Regarding factual causation, Sundance alleges that construction of the two motels required Brenner to divert “several million dollars” of the $8 million loan away from orchard improvements and maintenance, and thereby adversely affected the orchard’s value. Sundance further contends that this diversion caused Brenner’s inability to pay back the money he owed to Sun-dance, which in turn prompted Sundance to accept the quitclaim deed, so that it now is at risk of losing the property as a result of foreclosure. According to Sundance, were it not for the building of the two motels and the concomitant diversion of funds, the orchard’s value would be significantly enhanced and the risk of foreclosure would not exist. Thus, Sundance concludes, were it not for the illegal terms of the loan, it would not now face imminent injury through loss of the property. We find these facts, if true, sufficient to establish that the allegedly illegal loan agreement is a factual cause of Sundance's threatened injury.
In reaching our conclusion regarding factual causation, we note that the able district judge held that the alleged misrepresentation, and not the loan transaction itself, proximately caused Sundance’s injury, and denied standing on that ground. While we do not doubt that Community’s misrepresentations were also a cause of the injury, if only an intervening cause, we find that the loan transaction was the original cause of the injury, and that, notwithstanding the subsequent events, it remained the proximate cause. The question is whether Community should be relieved of responsibility for the consequences of the illegal loan, and its HOLA liability superceded by virtue of the fact that it later misrepresented facts about the loan to Sundance. See Prosser & Keeton, supra, § 44, at 302. To answer such a question, courts look to the original forseeable risk the defendant created. Id. As we note infra in our discussion of legal causation, we find that it was forseeable to Community that Brenner, its customer, would pass on his interest to one of his creditors, voluntarily or involuntarily. Equally important, it was also foreseeable to Community that it would itself misrepresent the facts to Brenner’s successor. A defendant who causes the original risk of harm may not claim that a subsequent act which he perpetrates and has complete control over was somehow unforeseeable to him, and so constitutes a superceding cause. See id. at 301 (“An intervening cause is one which comes into active operation in producing the result after the negligence of the defendant.”) (emphasis supplied) (footnote omitted). Because Community, the perpetrator of the original cause also perpetrated the misrepresentation, or intervening cause, the latter event does not constitute a superceding cause. Community may not escape liability from entering into and benefitting from the illegal loan agreement simply by later misrepresenting the facts concerning the agreement. Were we to hold otherwise, a defendant could immunize itself from liability for costly acts (treble damages, for example) by com *663 mitting a second, less costly wrong. 13
Proximate causation also requires that the wrongful conduct be the legal cause of the injury. This inquiry essentially depends upon “whether the policy of the law will extend the responsibility for the conduct to the consequences which have in fact occurred.”
Id.
§ 42, at 273.
See, e.g., Blue Shield of Virginia v. McCready,
In determining the existence of legal causation, we first observe that standing to seek injunctive relief is not limited to actual customers of the lending institution. This is clear from the fact that Congress chose to use the word “customer” in subsection B of section 1464(q)(l), and the more inclusive word “person” in the standing provision, section 1464(q)(2)(A). “[W]here Congress has carefully employed a term in one place and excluded it in another, it should not be implied where excluded.”

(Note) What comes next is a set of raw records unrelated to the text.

Lemma NoDup_app_apart (A : Type) (l1 l2 : list A) :
  NoDup (l1 ++ l2) -> NoDup l1 /\ forall a, In a l1 -> ~ In a l2.
Proof.
  induction l1 as [|x l1 IH]; cbn [app]; intros N.
  - split; [constructor|intros a []].
  - inversion N as [|? ? Nx N1]; subst. destruct (IH N1) as [N2 D].
    split.
    + constructor; [|exact N2]. intros I. apply Nx, in_app_iff. left. exact I.
    + intros a [<-|I]; [|apply D; exact I].
      intros I. apply Nx, in_app_iff. right. exact I.
Qed.

(** A state that differs by lines of output only. *)
Lemma Tally_quiet (s s' : State) (x : Trace) :
  q_tasks s' = q_tasks s -> timers s' = timers s -> streams s' = streams s ->
  trace s' = trace s ++ x -> started x = [] ->
  Tally s -> Tally s'.
Proof.
  intros Eq Et Es Etr Q (A & B & C). unfold Tally.
  rewrite Eq, Et, Es, Etr.
  split; [|split].
  - eapply Forall_impl; [|exact A]. intros t E. cbn beta in *.
    rewrite attempts_quiet by exact Q. exact E.
  - eapply Forall_impl; [|exact B]. intros t E. cbn beta in *.
    rewrite attempts_quiet by exact Q. exact E.
  - intros r. rewrite attempts_quiet by exact Q. apply C.
Qed.

(** [q.process] gives each task that it dispatches one more stream. *)
Lemma Tally_process (s s' : State) :
  NoDup (map ref (live s')) ->
  Forall (fun t => retries (file t) <= MAX_RETRIES) (live s') ->
  Tally s ->
  q_process w config s = Goes s' ->
  Tally s'.
Proof.
  intros N0 R0 T0 Qp. revert N0 R0 T0.
  destruct (q_process_spec w config s s' Qp) as (d & rest & Eq & E & _).
  rewrite E. clear E Qp. unfold Tally, live.
  cbn [q_tasks streams timers trace].
  intros N R (A & B & C). rewrite Eq in A.
  assert (Sd : started (flat_map (worker_events w config) d) = map ref d)
    by apply worker_events_quiet.
  assert (P : Permutation
                (rest ++ (streams s ++ d) ++ map snd (timers s))
                (d ++ rest ++ streams s ++ map snd (timers s))).
  { rewrite (Permutation_app_comm (streams s) d).
    rewrite <- !app_assoc.
    rewrite (app_assoc rest d), (Permutation_app_comm rest d).
    rewrite <- !app_assoc. reflexivity. }
  apply (Permutation_map ref) in P.
  apply (Permutation_NoDup P) in N. rewrite map_app in N.
  apply NoDup_app_apart in N. destruct N as (Nd & X).
  assert (In_d : forall t, In t d ->
                           count_occ Nat.eq_dec (map ref d) (ref t) = 1).
  { intros t It. apply NoDup_count_occ'; [exact Nd|]. apply in_map. exact It. }
  assert (Out_d : forall t,
             In t (rest ++ streams s ++ map snd (timers s)) ->
             count_occ Nat.eq_dec (map ref d) (ref t) = 0).
  { intros t It. apply count_occ_not_In. intros Id.
    apply (X (ref t) Id). apply in_map. exact It. }
  rewrite !Forall_app in *. destruct A as ((Ad & Ar) & At).
  destruct R as (Rr & (Rs & Rd) & Rt).
  split; [|split].
  - split.
    + apply Forall_forall. intros t It. rewrite attempts_app, Sd, Out_d.
      * rewrite Forall_forall in Ar. rewrite (Ar t It). lia.
      * apply in_app_iff. left. exact It.
    + apply Forall_forall. intros t It. rewrite attempts_app, Sd, Out_d.
      * rewrite Forall_forall in At. rewrite (At t It). lia.
      * rewrite !in_app_iff. right. right. exact It.
  - split.
    + apply Forall_forall. intros t It. rewrite attempts_app, Sd, Out_d.
      * rewrite Forall_forall in B. rewrite (B t It). lia.
      * rewrite !in_app_iff. right. left. exact It.
    + apply Forall_forall. intros t It.
      rewrite attempts_app, Sd, (In_d t It).
      rewrite Forall_forall in Ad. rewrite (Ad t It). lia.
  - intros r. rewrite attempts_app, Sd.
    destruct (in_dec Nat.eq_dec r (map ref d)) as [I|I].
    + apply in_map_iff in I. destruct I as (t & <- & It).
      rewrite (In_d t It).
      rewrite Forall_forall in Ad, Rd. rewrite (Ad t It).
      specialize (Rd t It). cbn beta in Rd. lia.
    + rewrite (count_occ_not_In Nat.eq_dec) in I. rewrite I.
      specialize (C r). lia.
Qed.

Ltac unstarted :=
  repeat (progress (rewrite ?started_app, ?started_say;
                    cbn [started app]));
  rewrite ?app_nil_r; auto.

Lemma step_Tally (l : Label) (s s' : State) :
  step w config onOutput totalFiles l s = Some (Goes s') ->
  Inv true totalFiles s' ->
  Tally s -> Tally s'.
Proof.
  intros St I' T.
  pose proof (inv_nodup _ _ _ I') as N'.
  pose proof (inv_retries _ _ _ I') as R'.
  destruct l as [|r el|r msg|r msg|r].
  - destruct s as [q n ps dr cbc comp st tm tr]. cbn [step] in St. fields.
    destruct ps; [|discriminate]. arrive St.
    apply Tally_process; [exact N'|exact R'|].
    eapply (Tally_quiet _ _ []); [..|exact T]; fields;
      rewrite ?app_nil_r; reflexivity.
  - destruct s as [q n ps dr cbc comp st tm tr]. cbn [step] in St. fields.
    destruct (take r st) as [[t rest]|] eqn:Tk; [|discriminate].
    arrive St.
    apply take_perm in Tk. destruct Tk as [_ Pm].
    assert (T1 : forall x, started x = [] ->
                           Tally (mkState q (n - 1) ps dr cbc (S comp) rest tm
                                          (tr ++ x))).
    { intros x Qx. destruct T as (A & B & C). unfold Tally in *. fields.
      apply (Permutation_Forall Pm) in B. apply Forall_cons_iff in B.
      destruct B as [_ B].
      split; [|split].
      - eapply Forall_impl; [|exact A]. intros y E. cbn beta in *.
        rewrite attempts_quiet by exact Qx. exact E.
      - eapply Forall_impl; [|exact B]. intros y E. cbn beta in *.
        rewrite attempts_quiet by exact Qx. exact E.
      - intros y. rewrite attempts_quiet by exact Qx. apply C. }
    revert N' R'.
    unfold on_finish. rewrite !output_spec. fields.
    unfold done, q_next, errHandler. fields. unfold q_idle. fields.
    destruct (List.length q + (n - 1) =? 0);
      [destruct dr; [unfold drain; fields; destruct cbc;
                     rewrite ?output_spec; fields|]|];
      intros N' R'; apply Tally_process; try assumption;
      rewrite <- ?app_assoc;
      (eapply (Tally_quiet _ _ []);
       [reflexivity|reflexivity|reflexivity|fields; rewrite app_nil_r;
                                           reflexivity|reflexivity|]);
      apply T1; unstarted.
  - destruct (take r (streams s)) as [[t rest]|] eqn:Tk;
      [|cbn [step] in St; rewrite Tk in St; discriminate].
    pose proof (take_perm _ _ _ _ Tk) as [_ Pm].
    destruct T as (A & B & C).
    apply (Permutation_Forall Pm) in B. apply Forall_cons_iff in B.
    destruct B as [Bt B].
    destruct (retries (file t) <? MAX_RETRIES) eqn:Lt.
    + apply Nat.ltb_lt in Lt.
      rewrite (retry_step w config onOutput totalFiles r msg _ t rest Tk Lt) in St.
      inversion St; subst s'; clear St. unfold Tally. fields.
      assert (Q : started
                    ([LoggerDebug ("Upload error for " +:+
                                   path_basename (dest (file t)) +:+ ": " +:+
                                   msg)] ++
                     say onOutput
                       ("Retrying " +:+ path_basename (dest (file t)) +:+
                        " (attempt " +:+ show (S (retries (file t))) +:+
                        "/" +:+ show MAX_RETRIES +:+ ") in " +:+
                        show (Z.to_nat (backoff (S (retries (file t))) / 1000)) +:+
                        "s...") ++
                     [SetTimeout (backoff (S (retries (file t)))) (bump t)])
                  = []) by unstarted.
      split; [|split].
      * rewrite map_app, app_assoc. apply Forall_app. split.
        -- eapply Forall_impl; [|exact A]. intros y E. cbn beta in *.
           rewrite attempts_quiet by exact Q. exact E.
        -- constructor; [|constructor]. cbn [snd].
           rewrite attempts_quiet by exact Q. exact Bt.
      * eapply Forall_impl; [|exact B]. intros y E. cbn beta in *.
        rewrite attempts_quiet by exact Q. exact E.
      * intros y. rewrite attempts_quiet by exact Q. apply C.
    + apply Nat.ltb_ge in Lt.
      rewrite (fatal_step w config onOutput totalFiles r msg _ t rest Tk Lt) in St.
      inversion St; subst s'; clear St. unfold Tally. fields.
      match goal with
      | |- context [trace s ++ ?x] =>
          assert (Q : started x = []) by (destruct (cbCalled s); unstarted)
      end.
      apply Forall_app in A. destruct A as [_ A]. cbn [app].
      split; [|split].
      * eapply Forall_impl; [|exact A]. intros y E. cbn beta in *.
        rewrite attempts_quiet by exact Q. exact E.
      * eapply Forall_impl; [|exact B]. intros y E. cbn beta in *.
        rewrite attempts_quiet by exact Q. exact E.
      * intros y. rewrite attempts_quiet by exact Q. apply C.
  - cbn [step] in St. destruct (take r (streams s)) as [[t rest]|];
      discriminate.
  - destruct s as [q n ps dr cbc comp st tm tr]. cbn [step] in St. fields.
    destruct (take_timer r tm) as [[t rest]|] eqn:Tk; [|discriminate].
    arrive St.
    apply take_timer_perm in Tk. destruct Tk as (_ & Pm & Len).
    assert (Busy : (List.length (q ++ [t]) + (n - 1) =? 0) = false).
    { apply Nat.eqb_neq. rewrite length_app. simpl. lia. }
    assert (T1 : forall b,
               Tally (mkState (q ++ [t]) (n - 1) b dr cbc comp st rest
                              (tr ++ [Done t None]))).
    { intros b. destruct T as (A & B & C). unfold Tally in *. fields.
      assert (Q : started [Done t None] = []) by reflexivity.
      apply Forall_app in A. destruct A as [Aq At].
      apply (Permutation_Forall Pm) in At. apply Forall_cons_iff in At.
      destruct At as [At1 At].
      split; [|split].
      - rewrite <- app_assoc. apply Forall_app. split; [|constructor].
        + eapply Forall_impl; [|exact Aq]. intros y E. cbn beta in *.
          rewrite attempts_quiet by exact Q. exact E.
        + rewrite attempts_quiet by exact Q. exact At1.
        + eapply Forall_impl; [|exact At]. intros y E. cbn beta in *.
          rewrite attempts_quiet by exact Q. exact E.
      - eapply Forall_impl; [|exact B]. intros y E. cbn beta in *.
        rewrite attempts_quiet by exact Q. exact E.
      - intros y. rewrite attempts_quiet by exact Q. apply C. }
    revert N' R'.
    unfold on_timeout, q_push. fields.
    destruct ps; fields; unfold done, q_next, errHandler; fields;
      unfold q_idle; fields; rewrite Busy;
      intros N' R'; apply Tally_process; try assumption; apply T1.
Qed.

Pena Cabanillas v. United States,
Given Congress’ broad remedial purpose to prohibit lending institutions from using their power to coerce customers to provide unusual consideration for a loan, such as newly constructed motels, and the fact that standing to recover injunctive relief under section 1464(q)(2)(A) is not limited to customers, we conclude that to extend standing for injunctive relief to successors in interest to property used to secure payment of the loan is wholly consistent with Congress’ policy. Indeed, when a financially troubled customer assigns his interest in mortgaged property to another, voluntarily or involuntarily, frequently it is only the successor in interest who will be able to seek injunctive relief, for only the successor may risk actual threatened harm, i.e., a foreclosure, as a result of the lending institution’s attempts to enforce the terms of the loan. To find that the successor in interest would not have standing in such circumstances would contravene public policy, for lending institutions would be able to enforce illegal agreements with impunity in cases in which customers finding themselves in financial difficulty as a result of the unlawful loan were compelled to assign their property rights or interests to successors.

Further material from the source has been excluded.